Functions that fail and lead callers to check errno, based on a quick
search with 'git grep -e 'errno *[!=]=':

 fopen
 lstat
 builtin/apply.c::try_create_file (= mkdir, symlink, or open)
 rmdir
 open
 mkdir
 unlink
 lock_any_ref_for_update 
 write_ref_sha1
 strtol
 kill
 odb_pack_keep
 opendir
 fgets
 read
 poll
 pread
 strtoimax
 strtoumax
 git_parse_int
 git_parse_int64
 git_parse_ulong
 write_in_full
 credential-cache.c::send_request
 fstat
 run_command_v_opt
 git.c::run_argv
 readlink
 resolve_ref_unsafe
 hold_lock_file_for_update
 unlink_or_warn
 rename
 execvp
 waitpid
 execv_git_cmd
 execv_shell_cmd
 sane_execvp
 stat
 read_object
 git_mkstemp_mode
 create_tmpfile
 start_command
 xwrite
 iconv
 fast_export_ls
 fast_export_ls_rev
 delete_ref

lock_any_ref_for_update has failure paths
 * check_ref_format [!]
 * lock_ref_sha1_basic

lock_ref_sha1_basic has failure paths
 * remove_empty_directories
 * resolve_ref_unsafe
 * safe_create_leading_directories
 * verify_lock

remove_empty_directories has one failure path
 * remove_dir_recursively
but could be more explicit about the need to preserve errno.

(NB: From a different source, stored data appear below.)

(** C5. For every seat-map list and set of selected classes,
    [findFirstAvailableSeat] returns the first seat, in seat-map array
    order and then template item order, that is saleable, whose cabin-class
    id is that of a selected class, that has a seat number, and whose seat
    number is not in the occupied set built from the allocation list of its
    car; the seat it returns meets the four conditions, and it returns
    [null] exactly when no seat of any car meets them. *)
Theorem findFirstAvailableSeat_first
        (seatMaps : list SeatMap.t) (selected : list string) :
  (forall seat,
      findFirstAvailableSeat seatMaps selected = Some seat ->
      exists before seatMap seatItem after item,
        seatsInOrder seatMaps = before ++ (seatMap, seatItem) :: after
        /\ (forall earlier, In earlier before -> ~ acceptable selected earlier)
        /\ acceptable selected (seatMap, seatItem)
        /\ describes seat (seatMap, seatItem)
        /\ SeatItem.item_ seatItem = Some item
        /\ SeatItem.saleable item = true
        /\ includesId (selectedCabinClassIds selected)
                      (SeatItem.cabinClassId item) = true
        /\ SeatCandidate.seatNumber seat <> ""
        /\ SeatCandidate.seatNumber seat ∉ occupiedSeats seatMap)
  /\ (findFirstAvailableSeat seatMaps selected = None
      <-> forall s, In s (seatsInOrder seatMaps) -> ~ acceptable selected s).
Proof.
  unfold findFirstAvailableSeat.
  pose proof (scanCars_first selected seatMaps) as Hscan.
  destruct (scanCars _ seatMaps) as [found|].
  - destruct Hscan as (before & [seatMap seatItem] & after & Horder & Hok & Hdesc
                       & Hearlier).
    split.
    + intros seat [= <-].
      pose proof (proj2 (passes_iff _ _ _) Hok) as Hpass.
      unfold passes in Hpass.
      destruct Hdesc as (Hcar & Hnum & item & Hitem & Hid).
      rewrite Hitem, Hnum in Hpass.
      rewrite !andb_true_iff, negb_true_iff, bool_decide_eq_false in Hpass.
      destruct Hpass as [[Hsale Hclass] [Htruthy Hfree]].
      exists before, seatMap, seatItem, after, item.
      repeat split; try assumption.
      * exists item. split; [assumption | assumption].
      * intros Hempty. rewrite Hempty in Htruthy. discriminate.
    + split; [discriminate|]. intros Hnone. exfalso.
      apply (Hnone (seatMap, seatItem)); [|assumption].
      rewrite Horder. apply in_elt.
  - split; [discriminate|]. split; [intros _; exact Hscan | reflexivity].
Qed.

errno from remove_dir_recursively is meaningful.

resolve_ref_unsafe has failure paths
 * check_refname_format [!]
 * too much recursion [!]
 * lstat, readlink, open
 * handle_missing_loose_ref
 * read_in_full, but errno gets clobbered
 * invalid ref [!]
 * invalid symref [!]

verify_lock has failure paths
 * read_ref_full, but errno gets clobbered
 * old_sha1 didn't match [!]
 
write_ref_sha1 has failure paths
 * !lock [!]
 * missing object [!]
 * non-commit object [!]
 * write_in_full, close_ref, but errno gets clobbered
 * log_ref_write
 * commit_ref

log_ref_write has failure paths
 * log_ref_setup
 * write_in_full, close.  errno gets clobbered

commit_ref just calls commit_lock_file.

log_ref_setup has failure paths
 * safe_create_leading_directories, but errno gets clobbered
 * remove_empty_directories, but errno gets clobbered
 * open, but errno gets clobbered

safe_create_leading_directories doesn't set errno for SCLD_EXISTS
but otherwise its errno is useful.

That should cover the cases affecting the code path in fetch.c you
mentioned (I haven't checked the others).

How about something like this?

It's also tempting to teach vreportf and vwritef to save errno, which
would handle some of these cases automatically.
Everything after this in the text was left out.